→ DATASET RECORDS
--------
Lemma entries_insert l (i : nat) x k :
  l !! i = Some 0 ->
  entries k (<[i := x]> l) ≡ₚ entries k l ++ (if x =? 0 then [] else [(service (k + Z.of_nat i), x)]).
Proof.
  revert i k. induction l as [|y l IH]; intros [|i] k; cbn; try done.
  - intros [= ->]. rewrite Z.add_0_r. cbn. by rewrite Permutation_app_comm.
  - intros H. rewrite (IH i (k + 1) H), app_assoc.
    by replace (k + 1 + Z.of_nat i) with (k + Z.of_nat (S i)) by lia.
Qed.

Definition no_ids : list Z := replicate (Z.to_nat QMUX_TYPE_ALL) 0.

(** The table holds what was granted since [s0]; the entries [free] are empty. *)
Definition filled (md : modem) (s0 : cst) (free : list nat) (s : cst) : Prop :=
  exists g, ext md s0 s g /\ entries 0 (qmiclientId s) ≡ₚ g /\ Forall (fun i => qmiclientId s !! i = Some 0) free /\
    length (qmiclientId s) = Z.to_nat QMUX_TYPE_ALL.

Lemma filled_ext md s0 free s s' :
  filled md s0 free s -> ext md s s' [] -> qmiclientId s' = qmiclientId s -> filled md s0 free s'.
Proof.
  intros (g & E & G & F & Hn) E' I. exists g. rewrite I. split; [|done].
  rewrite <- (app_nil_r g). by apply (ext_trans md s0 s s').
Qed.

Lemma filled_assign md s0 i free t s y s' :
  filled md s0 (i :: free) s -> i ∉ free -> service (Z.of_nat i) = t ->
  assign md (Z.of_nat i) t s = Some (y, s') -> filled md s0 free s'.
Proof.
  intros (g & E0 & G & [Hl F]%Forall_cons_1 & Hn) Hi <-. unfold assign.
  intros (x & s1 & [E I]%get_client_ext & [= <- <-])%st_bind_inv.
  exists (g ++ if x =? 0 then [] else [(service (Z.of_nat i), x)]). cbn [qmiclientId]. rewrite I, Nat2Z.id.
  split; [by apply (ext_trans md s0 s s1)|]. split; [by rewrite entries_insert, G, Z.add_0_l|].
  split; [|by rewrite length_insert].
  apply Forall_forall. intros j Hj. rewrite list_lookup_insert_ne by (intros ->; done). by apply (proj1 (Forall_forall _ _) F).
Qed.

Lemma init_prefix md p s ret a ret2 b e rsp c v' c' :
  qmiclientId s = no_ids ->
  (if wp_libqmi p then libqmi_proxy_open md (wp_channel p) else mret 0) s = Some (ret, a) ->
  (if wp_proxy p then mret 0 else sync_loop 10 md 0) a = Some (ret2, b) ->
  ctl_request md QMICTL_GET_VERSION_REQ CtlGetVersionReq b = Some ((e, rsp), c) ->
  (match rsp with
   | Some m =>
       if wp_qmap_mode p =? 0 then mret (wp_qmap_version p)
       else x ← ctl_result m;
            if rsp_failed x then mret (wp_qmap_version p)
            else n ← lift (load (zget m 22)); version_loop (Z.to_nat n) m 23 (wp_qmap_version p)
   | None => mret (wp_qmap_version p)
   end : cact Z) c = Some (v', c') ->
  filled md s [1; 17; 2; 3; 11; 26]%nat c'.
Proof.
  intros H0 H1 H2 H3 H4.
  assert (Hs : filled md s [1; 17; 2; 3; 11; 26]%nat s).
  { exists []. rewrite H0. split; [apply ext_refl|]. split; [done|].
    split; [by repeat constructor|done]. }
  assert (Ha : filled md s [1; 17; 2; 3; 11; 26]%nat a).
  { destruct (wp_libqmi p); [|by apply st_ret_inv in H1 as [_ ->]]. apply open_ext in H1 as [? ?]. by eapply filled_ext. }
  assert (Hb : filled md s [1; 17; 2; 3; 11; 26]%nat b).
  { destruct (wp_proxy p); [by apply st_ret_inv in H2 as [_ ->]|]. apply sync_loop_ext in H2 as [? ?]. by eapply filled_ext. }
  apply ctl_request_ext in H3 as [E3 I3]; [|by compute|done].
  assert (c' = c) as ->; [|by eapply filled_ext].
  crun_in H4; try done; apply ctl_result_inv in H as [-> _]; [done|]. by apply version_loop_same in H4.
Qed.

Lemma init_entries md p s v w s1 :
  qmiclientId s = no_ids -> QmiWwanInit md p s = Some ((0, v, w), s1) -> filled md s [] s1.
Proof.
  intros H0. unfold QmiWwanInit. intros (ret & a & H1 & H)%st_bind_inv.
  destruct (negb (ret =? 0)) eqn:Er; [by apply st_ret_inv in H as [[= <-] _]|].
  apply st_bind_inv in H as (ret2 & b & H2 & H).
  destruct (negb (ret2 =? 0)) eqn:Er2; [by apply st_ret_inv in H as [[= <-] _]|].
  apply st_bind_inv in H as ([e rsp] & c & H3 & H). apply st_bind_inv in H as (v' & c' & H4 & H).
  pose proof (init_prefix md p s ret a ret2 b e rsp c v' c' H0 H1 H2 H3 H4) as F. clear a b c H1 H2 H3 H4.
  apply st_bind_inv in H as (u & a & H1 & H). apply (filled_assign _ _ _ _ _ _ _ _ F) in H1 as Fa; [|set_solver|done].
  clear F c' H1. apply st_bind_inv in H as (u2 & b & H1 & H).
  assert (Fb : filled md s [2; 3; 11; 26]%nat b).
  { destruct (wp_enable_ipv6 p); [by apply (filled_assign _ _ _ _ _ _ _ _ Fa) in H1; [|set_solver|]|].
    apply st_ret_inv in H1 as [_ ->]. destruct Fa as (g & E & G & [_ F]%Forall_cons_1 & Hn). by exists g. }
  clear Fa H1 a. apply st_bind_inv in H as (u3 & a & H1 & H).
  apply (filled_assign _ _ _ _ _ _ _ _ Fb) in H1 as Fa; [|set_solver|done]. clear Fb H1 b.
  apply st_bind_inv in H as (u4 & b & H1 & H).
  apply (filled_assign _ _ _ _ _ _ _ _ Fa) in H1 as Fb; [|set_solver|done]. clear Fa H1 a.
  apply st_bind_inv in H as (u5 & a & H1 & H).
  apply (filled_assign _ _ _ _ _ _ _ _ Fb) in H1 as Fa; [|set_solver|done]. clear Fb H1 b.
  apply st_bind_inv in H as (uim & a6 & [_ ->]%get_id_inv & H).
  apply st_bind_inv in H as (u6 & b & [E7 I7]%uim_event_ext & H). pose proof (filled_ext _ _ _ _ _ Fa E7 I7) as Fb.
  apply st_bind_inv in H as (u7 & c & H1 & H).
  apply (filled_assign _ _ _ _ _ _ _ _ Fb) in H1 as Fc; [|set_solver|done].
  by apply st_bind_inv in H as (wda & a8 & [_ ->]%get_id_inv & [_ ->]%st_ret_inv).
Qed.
--------
→ TASK STATEMENT
Reproduce the data above in full. Leave nothing out.

→ ANSWER TO THE EXERCISE
Lemma entries_insert l (i : nat) x k :
  l !! i = Some 0 ->
  entries k (<[i := x]> l) ≡ₚ entries k l ++ (if x =? 0 then [] else [(service (k + Z.of_nat i), x)]).
Proof.
  revert i k. induction l as [|y l IH]; intros [|i] k; cbn; try done.
  - intros [= ->]. rewrite Z.add_0_r. cbn. by rewrite Permutation_app_comm.
  - intros H. rewrite (IH i (k + 1) H), app_assoc.
    by replace (k + 1 + Z.of_nat i) with (k + Z.of_nat (S i)) by lia.
Qed.

Definition no_ids : list Z := replicate (Z.to_nat QMUX_TYPE_ALL) 0.

(** The table holds what was granted since [s0]; the entries [free] are empty. *)
Definition filled (md : modem) (s0 : cst) (free : list nat) (s : cst) : Prop :=
  exists g, ext md s0 s g /\ entries 0 (qmiclientId s) ≡ₚ g /\ Forall (fun i => qmiclientId s !! i = Some 0) free /\
    length (qmiclientId s) = Z.to_nat QMUX_TYPE_ALL.

Lemma filled_ext md s0 free s s' :
  filled md s0 free s -> ext md s s' [] -> qmiclientId s' = qmiclientId s -> filled md s0 free s'.
Proof.
  intros (g & E & G & F & Hn) E' I. exists g. rewrite I. split; [|done].
  rewrite <- (app_nil_r g). by apply (ext_trans md s0 s s').
Qed.

Lemma filled_assign md s0 i free t s y s' :
  filled md s0 (i :: free) s -> i ∉ free -> service (Z.of_nat i) = t ->
  assign md (Z.of_nat i) t s = Some (y, s') -> filled md s0 free s'.
Proof.
  intros (g & E0 & G & [Hl F]%Forall_cons_1 & Hn) Hi <-. unfold assign.
  intros (x & s1 & [E I]%get_client_ext & [= <- <-])%st_bind_inv.
  exists (g ++ if x =? 0 then [] else [(service (Z.of_nat i), x)]). cbn [qmiclientId]. rewrite I, Nat2Z.id.
  split; [by apply (ext_trans md s0 s s1)|]. split; [by rewrite entries_insert, G, Z.add_0_l|].
  split; [|by rewrite length_insert].
  apply Forall_forall. intros j Hj. rewrite list_lookup_insert_ne by (intros ->; done). by apply (proj1 (Forall_forall _ _) F).
Qed.

Lemma init_prefix md p s ret a ret2 b e rsp c v' c' :
  qmiclientId s = no_ids ->
  (if wp_libqmi p then libqmi_proxy_open md (wp_channel p) else mret 0) s = Some (ret, a) ->
  (if wp_proxy p then mret 0 else sync_loop 10 md 0) a = Some (ret2, b) ->
  ctl_request md QMICTL_GET_VERSION_REQ CtlGetVersionReq b = Some ((e, rsp), c) ->
  (match rsp with
   | Some m =>
       if wp_qmap_mode p =? 0 then mret (wp_qmap_version p)
       else x ← ctl_result m;
            if rsp_failed x then mret (wp_qmap_version p)
            else n ← lift (load (zget m 22)); version_loop (Z.to_nat n) m 23 (wp_qmap_version p)
   | None => mret (wp_qmap_version p)
   end : cact Z) c = Some (v', c') ->
  filled md s [1; 17; 2; 3; 11; 26]%nat c'.
Proof.
  intros H0 H1 H2 H3 H4.
  assert (Hs : filled md s [1; 17; 2; 3; 11; 26]%nat s).
  { exists []. rewrite H0. split; [apply ext_refl|]. split; [done|].
    split; [by repeat constructor|done]. }
  assert (Ha : filled md s [1; 17; 2; 3; 11; 26]%nat a).
  { destruct (wp_libqmi p); [|by apply st_ret_inv in H1 as [_ ->]]. apply open_ext in H1 as [? ?]. by eapply filled_ext. }
  assert (Hb : filled md s [1; 17; 2; 3; 11; 26]%nat b).
  { destruct (wp_proxy p); [by apply st_ret_inv in H2 as [_ ->]|]. apply sync_loop_ext in H2 as [? ?]. by eapply filled_ext. }
  apply ctl_request_ext in H3 as [E3 I3]; [|by compute|done].
  assert (c' = c) as ->; [|by eapply filled_ext].
  crun_in H4; try done; apply ctl_result_inv in H as [-> _]; [done|]. by apply version_loop_same in H4.
Qed.

Lemma init_entries md p s v w s1 :
  qmiclientId s = no_ids -> QmiWwanInit md p s = Some ((0, v, w), s1) -> filled md s [] s1.
Proof.
  intros H0. unfold QmiWwanInit. intros (ret & a & H1 & H)%st_bind_inv.
  destruct (negb (ret =? 0)) eqn:Er; [by apply st_ret_inv in H as [[= <-] _]|].
  apply st_bind_inv in H as (ret2 & b & H2 & H).
  destruct (negb (ret2 =? 0)) eqn:Er2; [by apply st_ret_inv in H as [[= <-] _]|].
  apply st_bind_inv in H as ([e rsp] & c & H3 & H). apply st_bind_inv in H as (v' & c' & H4 & H).
  pose proof (init_prefix md p s ret a ret2 b e rsp c v' c' H0 H1 H2 H3 H4) as F. clear a b c H1 H2 H3 H4.
  apply st_bind_inv in H as (u & a & H1 & H). apply (filled_assign _ _ _ _ _ _ _ _ F) in H1 as Fa; [|set_solver|done].
  clear F c' H1. apply st_bind_inv in H as (u2 & b & H1 & H).
  assert (Fb : filled md s [2; 3; 11; 26]%nat b).
  { destruct (wp_enable_ipv6 p); [by apply (filled_assign _ _ _ _ _ _ _ _ Fa) in H1; [|set_solver|]|].
    apply st_ret_inv in H1 as [_ ->]. destruct Fa as (g & E & G & [_ F]%Forall_cons_1 & Hn). by exists g. }
  clear Fa H1 a. apply st_bind_inv in H as (u3 & a & H1 & H).
  apply (filled_assign _ _ _ _ _ _ _ _ Fb) in H1 as Fa; [|set_solver|done]. clear Fb H1 b.
  apply st_bind_inv in H as (u4 & b & H1 & H).
  apply (filled_assign _ _ _ _ _ _ _ _ Fa) in H1 as Fb; [|set_solver|done]. clear Fa H1 a.
  apply st_bind_inv in H as (u5 & a & H1 & H).
  apply (filled_assign _ _ _ _ _ _ _ _ Fb) in H1 as Fa; [|set_solver|done]. clear Fb H1 b.
  apply st_bind_inv in H as (uim & a6 & [_ ->]%get_id_inv & H).
  apply st_bind_inv in H as (u6 & b & [E7 I7]%uim_event_ext & H). pose proof (filled_ext _ _ _ _ _ Fa E7 I7) as Fb.
  apply st_bind_inv in H as (u7 & c & H1 & H).
  apply (filled_assign _ _ _ _ _ _ _ _ Fb) in H1 as Fc; [|set_solver|done].
  by apply st_bind_inv in H as (wda & a8 & [_ ->]%get_id_inv & [_ ->]%st_ret_inv).
Qed.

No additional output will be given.